### YOUR ASSIGNMENT
In the entries below, find the line with "mkFakeIPMetadata (inet4Range st)" and print exactly every line from there up to and including the line with "let first range", with no other lines.

[[ EXCERPTED DATA, beginning ]]

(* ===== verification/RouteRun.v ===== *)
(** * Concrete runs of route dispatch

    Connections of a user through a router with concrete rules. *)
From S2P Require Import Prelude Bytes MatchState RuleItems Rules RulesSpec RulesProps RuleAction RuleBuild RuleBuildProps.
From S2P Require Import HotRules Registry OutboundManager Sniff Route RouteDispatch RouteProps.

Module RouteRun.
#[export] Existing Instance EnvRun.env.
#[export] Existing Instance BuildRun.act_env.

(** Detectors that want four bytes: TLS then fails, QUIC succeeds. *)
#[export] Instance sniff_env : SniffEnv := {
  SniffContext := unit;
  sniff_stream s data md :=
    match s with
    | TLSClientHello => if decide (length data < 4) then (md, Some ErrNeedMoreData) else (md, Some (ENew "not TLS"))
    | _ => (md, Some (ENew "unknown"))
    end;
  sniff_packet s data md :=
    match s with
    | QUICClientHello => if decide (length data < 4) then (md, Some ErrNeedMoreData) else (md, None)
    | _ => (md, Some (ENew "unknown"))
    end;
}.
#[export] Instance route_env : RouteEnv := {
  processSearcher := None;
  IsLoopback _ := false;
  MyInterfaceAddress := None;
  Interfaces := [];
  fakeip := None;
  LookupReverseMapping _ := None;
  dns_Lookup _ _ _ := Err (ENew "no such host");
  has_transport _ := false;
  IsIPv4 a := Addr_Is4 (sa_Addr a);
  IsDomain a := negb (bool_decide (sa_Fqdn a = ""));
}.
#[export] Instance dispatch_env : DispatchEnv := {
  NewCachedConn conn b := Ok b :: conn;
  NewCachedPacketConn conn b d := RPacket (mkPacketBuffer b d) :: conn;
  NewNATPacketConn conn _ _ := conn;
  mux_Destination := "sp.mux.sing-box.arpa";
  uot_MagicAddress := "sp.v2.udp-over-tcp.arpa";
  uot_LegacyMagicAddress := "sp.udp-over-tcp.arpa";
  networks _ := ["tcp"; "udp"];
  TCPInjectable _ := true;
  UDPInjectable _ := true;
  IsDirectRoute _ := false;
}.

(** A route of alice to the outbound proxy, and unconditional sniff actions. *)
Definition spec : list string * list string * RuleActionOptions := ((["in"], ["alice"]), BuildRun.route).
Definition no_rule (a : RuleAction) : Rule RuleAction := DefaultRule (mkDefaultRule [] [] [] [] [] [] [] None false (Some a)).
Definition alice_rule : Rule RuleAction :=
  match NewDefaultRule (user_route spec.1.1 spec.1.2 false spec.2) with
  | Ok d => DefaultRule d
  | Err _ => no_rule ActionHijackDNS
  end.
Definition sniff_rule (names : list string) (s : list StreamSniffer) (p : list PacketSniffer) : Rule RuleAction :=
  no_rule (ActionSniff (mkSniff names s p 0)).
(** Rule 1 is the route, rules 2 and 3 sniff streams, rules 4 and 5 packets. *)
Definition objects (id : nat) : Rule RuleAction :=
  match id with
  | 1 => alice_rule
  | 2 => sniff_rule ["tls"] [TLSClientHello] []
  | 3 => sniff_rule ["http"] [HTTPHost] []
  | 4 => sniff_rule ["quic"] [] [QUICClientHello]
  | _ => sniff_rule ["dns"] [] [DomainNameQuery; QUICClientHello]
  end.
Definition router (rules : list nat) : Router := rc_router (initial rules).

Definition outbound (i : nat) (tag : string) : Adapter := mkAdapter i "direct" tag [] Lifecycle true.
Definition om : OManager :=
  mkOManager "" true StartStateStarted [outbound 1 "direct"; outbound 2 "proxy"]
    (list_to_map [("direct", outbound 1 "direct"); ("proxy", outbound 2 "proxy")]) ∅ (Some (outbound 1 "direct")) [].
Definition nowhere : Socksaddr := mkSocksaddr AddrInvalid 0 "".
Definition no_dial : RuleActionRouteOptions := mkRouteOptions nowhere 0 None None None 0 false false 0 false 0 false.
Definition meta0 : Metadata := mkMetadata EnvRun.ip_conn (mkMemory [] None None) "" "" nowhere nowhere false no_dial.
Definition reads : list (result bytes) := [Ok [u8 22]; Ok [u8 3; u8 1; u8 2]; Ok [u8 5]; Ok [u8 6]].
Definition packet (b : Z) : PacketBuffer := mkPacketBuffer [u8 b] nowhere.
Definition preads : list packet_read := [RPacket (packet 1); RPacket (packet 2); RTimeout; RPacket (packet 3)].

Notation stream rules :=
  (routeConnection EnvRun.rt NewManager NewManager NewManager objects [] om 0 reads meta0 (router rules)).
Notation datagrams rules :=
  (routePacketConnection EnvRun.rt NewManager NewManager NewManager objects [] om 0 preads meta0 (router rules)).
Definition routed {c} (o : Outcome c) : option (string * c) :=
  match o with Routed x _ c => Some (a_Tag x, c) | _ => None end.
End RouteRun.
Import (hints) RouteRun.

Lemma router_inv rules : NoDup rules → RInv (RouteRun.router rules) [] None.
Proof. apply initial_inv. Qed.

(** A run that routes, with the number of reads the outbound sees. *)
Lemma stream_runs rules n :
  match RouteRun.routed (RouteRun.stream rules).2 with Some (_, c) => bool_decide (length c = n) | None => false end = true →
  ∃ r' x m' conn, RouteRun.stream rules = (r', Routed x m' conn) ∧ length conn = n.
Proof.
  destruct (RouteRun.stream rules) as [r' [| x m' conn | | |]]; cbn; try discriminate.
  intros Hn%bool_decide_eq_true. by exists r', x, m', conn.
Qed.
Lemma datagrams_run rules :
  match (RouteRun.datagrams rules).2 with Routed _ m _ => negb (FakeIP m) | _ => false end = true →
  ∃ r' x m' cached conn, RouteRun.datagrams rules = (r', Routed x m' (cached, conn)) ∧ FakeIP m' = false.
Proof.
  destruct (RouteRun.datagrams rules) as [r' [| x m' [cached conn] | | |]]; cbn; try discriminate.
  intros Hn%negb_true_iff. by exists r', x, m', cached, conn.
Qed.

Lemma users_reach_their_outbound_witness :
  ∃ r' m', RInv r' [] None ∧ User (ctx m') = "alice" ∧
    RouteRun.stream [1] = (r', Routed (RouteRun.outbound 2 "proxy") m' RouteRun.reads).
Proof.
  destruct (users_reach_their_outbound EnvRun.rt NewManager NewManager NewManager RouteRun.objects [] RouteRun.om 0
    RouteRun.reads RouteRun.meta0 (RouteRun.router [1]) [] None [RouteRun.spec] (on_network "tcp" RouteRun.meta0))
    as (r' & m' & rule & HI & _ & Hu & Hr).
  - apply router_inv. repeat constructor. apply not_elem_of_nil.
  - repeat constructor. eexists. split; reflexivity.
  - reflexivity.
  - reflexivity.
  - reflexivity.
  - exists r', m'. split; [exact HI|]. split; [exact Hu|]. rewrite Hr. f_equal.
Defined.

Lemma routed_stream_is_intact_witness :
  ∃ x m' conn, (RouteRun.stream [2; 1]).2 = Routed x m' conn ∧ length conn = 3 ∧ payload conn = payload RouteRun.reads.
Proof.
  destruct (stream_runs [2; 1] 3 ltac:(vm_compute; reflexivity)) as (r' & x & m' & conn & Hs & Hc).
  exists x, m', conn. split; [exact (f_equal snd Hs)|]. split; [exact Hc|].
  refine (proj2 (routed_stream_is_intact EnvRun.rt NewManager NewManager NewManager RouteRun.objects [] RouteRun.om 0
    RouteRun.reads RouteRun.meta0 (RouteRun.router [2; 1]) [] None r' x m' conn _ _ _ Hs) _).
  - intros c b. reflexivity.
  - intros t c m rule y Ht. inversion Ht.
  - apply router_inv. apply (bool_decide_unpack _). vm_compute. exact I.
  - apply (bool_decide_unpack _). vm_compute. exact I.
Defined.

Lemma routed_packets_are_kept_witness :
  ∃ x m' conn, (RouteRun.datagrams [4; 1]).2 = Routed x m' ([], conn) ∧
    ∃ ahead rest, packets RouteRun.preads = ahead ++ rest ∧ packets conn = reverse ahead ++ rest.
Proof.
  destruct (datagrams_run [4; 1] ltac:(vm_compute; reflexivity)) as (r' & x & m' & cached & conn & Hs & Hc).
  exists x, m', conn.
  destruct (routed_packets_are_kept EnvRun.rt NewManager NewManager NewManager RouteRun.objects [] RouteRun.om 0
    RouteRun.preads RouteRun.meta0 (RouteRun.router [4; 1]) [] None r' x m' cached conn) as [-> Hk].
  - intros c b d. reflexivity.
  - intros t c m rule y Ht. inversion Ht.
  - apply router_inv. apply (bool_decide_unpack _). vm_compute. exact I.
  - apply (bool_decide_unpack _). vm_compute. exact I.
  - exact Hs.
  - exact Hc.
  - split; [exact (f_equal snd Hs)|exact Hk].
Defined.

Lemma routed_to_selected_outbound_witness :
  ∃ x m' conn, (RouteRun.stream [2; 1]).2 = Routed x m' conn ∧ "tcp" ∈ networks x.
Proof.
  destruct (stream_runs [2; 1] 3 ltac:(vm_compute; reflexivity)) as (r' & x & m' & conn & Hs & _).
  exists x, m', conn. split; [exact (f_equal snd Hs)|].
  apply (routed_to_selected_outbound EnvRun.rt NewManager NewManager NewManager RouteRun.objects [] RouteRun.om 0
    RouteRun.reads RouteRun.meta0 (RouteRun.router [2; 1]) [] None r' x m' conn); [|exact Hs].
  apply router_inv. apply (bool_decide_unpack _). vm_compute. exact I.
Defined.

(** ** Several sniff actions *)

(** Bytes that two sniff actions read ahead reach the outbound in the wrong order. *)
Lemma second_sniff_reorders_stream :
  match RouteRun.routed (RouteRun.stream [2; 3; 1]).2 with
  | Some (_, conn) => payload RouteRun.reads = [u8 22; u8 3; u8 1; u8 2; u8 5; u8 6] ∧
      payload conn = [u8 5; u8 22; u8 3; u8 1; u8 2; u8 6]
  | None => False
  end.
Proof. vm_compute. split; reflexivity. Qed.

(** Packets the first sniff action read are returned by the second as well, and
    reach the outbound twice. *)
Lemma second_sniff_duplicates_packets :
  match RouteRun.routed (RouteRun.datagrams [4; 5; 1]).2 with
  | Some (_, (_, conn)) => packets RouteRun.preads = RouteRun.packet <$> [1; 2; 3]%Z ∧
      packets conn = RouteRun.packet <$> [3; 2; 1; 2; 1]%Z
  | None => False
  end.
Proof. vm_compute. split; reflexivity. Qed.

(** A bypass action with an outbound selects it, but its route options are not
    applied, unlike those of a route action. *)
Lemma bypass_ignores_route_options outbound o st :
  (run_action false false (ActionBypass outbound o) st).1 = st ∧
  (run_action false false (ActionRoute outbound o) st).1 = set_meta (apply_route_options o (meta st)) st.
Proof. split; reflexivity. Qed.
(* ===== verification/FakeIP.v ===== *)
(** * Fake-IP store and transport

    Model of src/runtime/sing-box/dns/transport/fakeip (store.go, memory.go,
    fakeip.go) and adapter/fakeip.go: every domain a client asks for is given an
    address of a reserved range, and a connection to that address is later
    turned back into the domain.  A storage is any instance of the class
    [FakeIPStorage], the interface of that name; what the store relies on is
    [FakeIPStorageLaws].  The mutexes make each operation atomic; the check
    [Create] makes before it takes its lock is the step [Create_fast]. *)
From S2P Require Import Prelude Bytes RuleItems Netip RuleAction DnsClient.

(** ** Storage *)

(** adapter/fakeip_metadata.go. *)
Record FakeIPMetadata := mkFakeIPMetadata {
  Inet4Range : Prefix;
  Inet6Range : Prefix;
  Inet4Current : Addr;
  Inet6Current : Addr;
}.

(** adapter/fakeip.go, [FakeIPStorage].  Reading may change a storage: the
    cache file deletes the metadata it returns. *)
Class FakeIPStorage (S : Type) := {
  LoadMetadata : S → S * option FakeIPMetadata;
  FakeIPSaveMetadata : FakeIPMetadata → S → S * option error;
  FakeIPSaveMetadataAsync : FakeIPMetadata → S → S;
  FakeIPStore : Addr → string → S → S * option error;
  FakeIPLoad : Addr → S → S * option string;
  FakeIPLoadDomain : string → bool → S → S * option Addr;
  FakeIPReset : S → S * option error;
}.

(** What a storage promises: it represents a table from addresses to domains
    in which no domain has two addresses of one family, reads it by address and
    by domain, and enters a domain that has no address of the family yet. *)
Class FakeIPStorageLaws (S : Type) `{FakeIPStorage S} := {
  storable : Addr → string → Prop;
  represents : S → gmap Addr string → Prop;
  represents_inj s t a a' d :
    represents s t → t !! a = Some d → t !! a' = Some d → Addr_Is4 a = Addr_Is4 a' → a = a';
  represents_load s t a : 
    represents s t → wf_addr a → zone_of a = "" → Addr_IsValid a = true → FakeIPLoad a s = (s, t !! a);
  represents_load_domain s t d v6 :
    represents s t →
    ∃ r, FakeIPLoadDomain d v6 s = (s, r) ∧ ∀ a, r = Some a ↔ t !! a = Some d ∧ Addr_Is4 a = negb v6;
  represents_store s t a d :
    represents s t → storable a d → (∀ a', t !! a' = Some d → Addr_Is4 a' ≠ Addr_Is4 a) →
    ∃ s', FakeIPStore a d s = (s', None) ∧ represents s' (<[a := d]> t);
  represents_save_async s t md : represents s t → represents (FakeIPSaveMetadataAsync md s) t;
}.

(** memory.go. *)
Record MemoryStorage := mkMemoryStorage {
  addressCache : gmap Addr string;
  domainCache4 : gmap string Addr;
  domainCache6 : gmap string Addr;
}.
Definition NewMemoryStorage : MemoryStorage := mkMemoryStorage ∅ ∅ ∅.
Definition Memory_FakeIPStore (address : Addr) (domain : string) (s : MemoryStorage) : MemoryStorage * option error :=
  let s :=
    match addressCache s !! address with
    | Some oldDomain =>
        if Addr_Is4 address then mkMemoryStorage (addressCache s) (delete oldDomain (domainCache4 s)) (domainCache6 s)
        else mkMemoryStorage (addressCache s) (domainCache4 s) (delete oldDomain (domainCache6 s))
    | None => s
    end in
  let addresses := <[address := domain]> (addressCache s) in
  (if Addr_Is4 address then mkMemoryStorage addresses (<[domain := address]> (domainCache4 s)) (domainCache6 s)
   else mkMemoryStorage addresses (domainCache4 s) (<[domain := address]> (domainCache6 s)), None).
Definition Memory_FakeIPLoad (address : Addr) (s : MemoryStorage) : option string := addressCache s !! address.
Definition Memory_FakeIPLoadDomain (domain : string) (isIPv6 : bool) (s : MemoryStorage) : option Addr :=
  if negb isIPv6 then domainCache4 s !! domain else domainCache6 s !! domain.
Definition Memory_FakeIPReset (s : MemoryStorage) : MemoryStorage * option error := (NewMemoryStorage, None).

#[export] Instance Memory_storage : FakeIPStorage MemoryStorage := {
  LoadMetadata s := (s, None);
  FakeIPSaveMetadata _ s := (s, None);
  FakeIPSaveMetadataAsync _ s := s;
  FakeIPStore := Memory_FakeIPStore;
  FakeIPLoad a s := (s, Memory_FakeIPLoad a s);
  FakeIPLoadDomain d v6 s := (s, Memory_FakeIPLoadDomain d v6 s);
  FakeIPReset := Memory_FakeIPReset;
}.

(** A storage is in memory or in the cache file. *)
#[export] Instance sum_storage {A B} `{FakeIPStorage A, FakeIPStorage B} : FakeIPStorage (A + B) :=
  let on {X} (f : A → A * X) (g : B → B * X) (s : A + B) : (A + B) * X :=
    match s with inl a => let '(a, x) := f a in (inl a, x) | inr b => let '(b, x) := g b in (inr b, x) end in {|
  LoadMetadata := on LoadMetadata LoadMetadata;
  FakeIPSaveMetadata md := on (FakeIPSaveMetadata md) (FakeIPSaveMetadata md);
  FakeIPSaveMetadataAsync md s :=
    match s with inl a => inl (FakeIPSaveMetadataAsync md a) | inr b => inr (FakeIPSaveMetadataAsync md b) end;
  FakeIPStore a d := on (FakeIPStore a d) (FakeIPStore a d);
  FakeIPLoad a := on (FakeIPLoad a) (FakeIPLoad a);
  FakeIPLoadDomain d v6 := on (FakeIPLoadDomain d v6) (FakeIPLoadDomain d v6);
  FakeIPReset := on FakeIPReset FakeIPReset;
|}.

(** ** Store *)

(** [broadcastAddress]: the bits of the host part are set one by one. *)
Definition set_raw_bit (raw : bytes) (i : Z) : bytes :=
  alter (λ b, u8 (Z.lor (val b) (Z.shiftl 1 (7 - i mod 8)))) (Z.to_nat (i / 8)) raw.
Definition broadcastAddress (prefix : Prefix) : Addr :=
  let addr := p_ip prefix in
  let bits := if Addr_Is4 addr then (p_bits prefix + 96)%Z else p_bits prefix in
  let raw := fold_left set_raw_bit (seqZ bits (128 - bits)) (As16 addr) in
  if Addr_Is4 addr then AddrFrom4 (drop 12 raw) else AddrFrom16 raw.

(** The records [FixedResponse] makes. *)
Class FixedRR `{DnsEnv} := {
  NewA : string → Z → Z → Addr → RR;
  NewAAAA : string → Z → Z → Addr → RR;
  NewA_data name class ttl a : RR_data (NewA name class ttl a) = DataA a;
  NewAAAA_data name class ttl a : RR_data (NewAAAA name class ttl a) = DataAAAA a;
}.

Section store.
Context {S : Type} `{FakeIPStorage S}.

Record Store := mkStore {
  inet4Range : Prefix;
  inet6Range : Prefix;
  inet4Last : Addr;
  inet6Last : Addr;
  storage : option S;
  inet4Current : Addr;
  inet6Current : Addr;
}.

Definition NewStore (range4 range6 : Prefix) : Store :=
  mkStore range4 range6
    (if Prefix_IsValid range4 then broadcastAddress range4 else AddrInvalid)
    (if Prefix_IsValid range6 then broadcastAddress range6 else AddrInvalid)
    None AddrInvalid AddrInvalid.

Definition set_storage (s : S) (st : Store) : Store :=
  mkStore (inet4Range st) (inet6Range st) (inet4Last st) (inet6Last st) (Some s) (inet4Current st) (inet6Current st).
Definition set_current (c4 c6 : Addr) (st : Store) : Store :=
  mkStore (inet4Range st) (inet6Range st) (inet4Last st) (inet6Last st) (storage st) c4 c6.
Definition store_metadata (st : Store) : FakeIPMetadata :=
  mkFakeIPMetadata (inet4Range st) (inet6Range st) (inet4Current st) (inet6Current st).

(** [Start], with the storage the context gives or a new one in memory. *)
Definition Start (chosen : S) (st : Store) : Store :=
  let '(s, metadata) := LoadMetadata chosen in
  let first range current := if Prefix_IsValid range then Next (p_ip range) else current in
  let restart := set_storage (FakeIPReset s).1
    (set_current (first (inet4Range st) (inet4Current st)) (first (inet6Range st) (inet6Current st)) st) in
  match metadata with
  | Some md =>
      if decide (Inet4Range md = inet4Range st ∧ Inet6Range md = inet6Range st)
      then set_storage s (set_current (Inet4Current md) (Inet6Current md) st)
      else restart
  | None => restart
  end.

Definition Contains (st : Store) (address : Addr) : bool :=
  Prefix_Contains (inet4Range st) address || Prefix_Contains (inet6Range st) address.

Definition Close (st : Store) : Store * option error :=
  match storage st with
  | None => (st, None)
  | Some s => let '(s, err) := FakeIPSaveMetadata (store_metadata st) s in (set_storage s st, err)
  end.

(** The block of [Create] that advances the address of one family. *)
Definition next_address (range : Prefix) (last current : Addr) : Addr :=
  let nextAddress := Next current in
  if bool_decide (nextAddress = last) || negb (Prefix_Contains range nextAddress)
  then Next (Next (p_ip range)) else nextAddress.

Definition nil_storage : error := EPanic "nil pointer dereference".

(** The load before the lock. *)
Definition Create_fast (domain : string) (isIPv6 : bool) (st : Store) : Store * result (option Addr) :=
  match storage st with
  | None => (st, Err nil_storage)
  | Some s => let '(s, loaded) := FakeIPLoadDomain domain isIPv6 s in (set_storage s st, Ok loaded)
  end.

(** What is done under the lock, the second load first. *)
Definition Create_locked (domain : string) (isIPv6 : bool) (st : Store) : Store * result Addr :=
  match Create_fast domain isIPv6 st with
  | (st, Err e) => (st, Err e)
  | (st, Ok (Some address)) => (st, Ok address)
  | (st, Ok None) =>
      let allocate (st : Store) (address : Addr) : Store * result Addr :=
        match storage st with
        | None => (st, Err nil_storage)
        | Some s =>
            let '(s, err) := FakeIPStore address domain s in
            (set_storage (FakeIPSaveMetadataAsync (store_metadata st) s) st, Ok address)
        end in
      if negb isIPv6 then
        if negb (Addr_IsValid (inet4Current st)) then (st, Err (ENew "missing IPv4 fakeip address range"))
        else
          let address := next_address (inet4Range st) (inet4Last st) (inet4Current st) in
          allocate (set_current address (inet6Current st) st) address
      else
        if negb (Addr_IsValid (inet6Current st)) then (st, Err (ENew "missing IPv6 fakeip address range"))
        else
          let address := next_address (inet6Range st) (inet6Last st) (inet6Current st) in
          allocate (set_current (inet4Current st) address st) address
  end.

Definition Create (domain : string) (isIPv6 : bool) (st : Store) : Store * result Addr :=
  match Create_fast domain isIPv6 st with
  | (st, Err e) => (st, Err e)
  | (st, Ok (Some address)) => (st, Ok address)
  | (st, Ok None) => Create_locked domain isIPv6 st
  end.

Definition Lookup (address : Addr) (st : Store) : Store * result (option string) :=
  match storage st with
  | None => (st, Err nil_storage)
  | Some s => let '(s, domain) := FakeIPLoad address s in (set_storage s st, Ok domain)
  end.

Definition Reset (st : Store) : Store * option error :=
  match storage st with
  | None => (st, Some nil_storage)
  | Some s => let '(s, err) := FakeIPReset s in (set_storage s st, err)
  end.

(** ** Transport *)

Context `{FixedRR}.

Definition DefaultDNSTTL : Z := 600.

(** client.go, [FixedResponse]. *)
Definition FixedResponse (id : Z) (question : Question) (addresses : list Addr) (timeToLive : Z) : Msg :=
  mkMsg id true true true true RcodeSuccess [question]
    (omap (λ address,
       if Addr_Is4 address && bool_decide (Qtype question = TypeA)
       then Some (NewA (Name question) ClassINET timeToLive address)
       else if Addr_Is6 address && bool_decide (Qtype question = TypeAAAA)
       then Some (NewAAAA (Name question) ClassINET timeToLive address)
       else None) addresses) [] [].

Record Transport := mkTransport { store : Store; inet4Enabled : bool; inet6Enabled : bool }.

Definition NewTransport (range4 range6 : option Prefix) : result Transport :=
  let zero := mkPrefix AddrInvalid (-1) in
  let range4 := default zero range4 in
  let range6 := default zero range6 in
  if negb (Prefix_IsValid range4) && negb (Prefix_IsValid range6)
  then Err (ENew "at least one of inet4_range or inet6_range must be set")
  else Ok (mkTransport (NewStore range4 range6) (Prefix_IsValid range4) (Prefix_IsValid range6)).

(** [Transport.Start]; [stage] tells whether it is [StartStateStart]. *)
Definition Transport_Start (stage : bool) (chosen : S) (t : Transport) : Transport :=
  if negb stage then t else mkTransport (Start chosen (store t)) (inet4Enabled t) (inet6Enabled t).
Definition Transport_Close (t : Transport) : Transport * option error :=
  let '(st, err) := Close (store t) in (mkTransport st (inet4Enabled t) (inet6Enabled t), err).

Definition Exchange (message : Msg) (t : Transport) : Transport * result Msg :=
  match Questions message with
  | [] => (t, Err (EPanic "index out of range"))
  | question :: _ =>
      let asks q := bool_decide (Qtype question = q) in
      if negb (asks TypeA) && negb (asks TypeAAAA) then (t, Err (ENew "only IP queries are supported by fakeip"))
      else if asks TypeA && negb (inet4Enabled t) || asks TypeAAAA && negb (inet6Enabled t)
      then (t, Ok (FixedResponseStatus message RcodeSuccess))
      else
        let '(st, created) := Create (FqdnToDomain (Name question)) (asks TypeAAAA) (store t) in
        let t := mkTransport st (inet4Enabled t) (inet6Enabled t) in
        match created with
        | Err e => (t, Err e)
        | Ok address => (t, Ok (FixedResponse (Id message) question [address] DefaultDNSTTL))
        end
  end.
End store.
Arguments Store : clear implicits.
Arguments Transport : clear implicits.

[[ EXCERPTED DATA, end ]]

### RESPONSE AREA
  mkFakeIPMetadata (inet4Range st) (inet6Range st) (inet4Current st) (inet6Current st).

(** [Start], with the storage the context gives or a new one in memory. *)
Definition Start (chosen : S) (st : Store) : Store :=
  let '(s, metadata) := LoadMetadata chosen in
  let first range current := if Prefix_IsValid range then Next (p_ip range) else current in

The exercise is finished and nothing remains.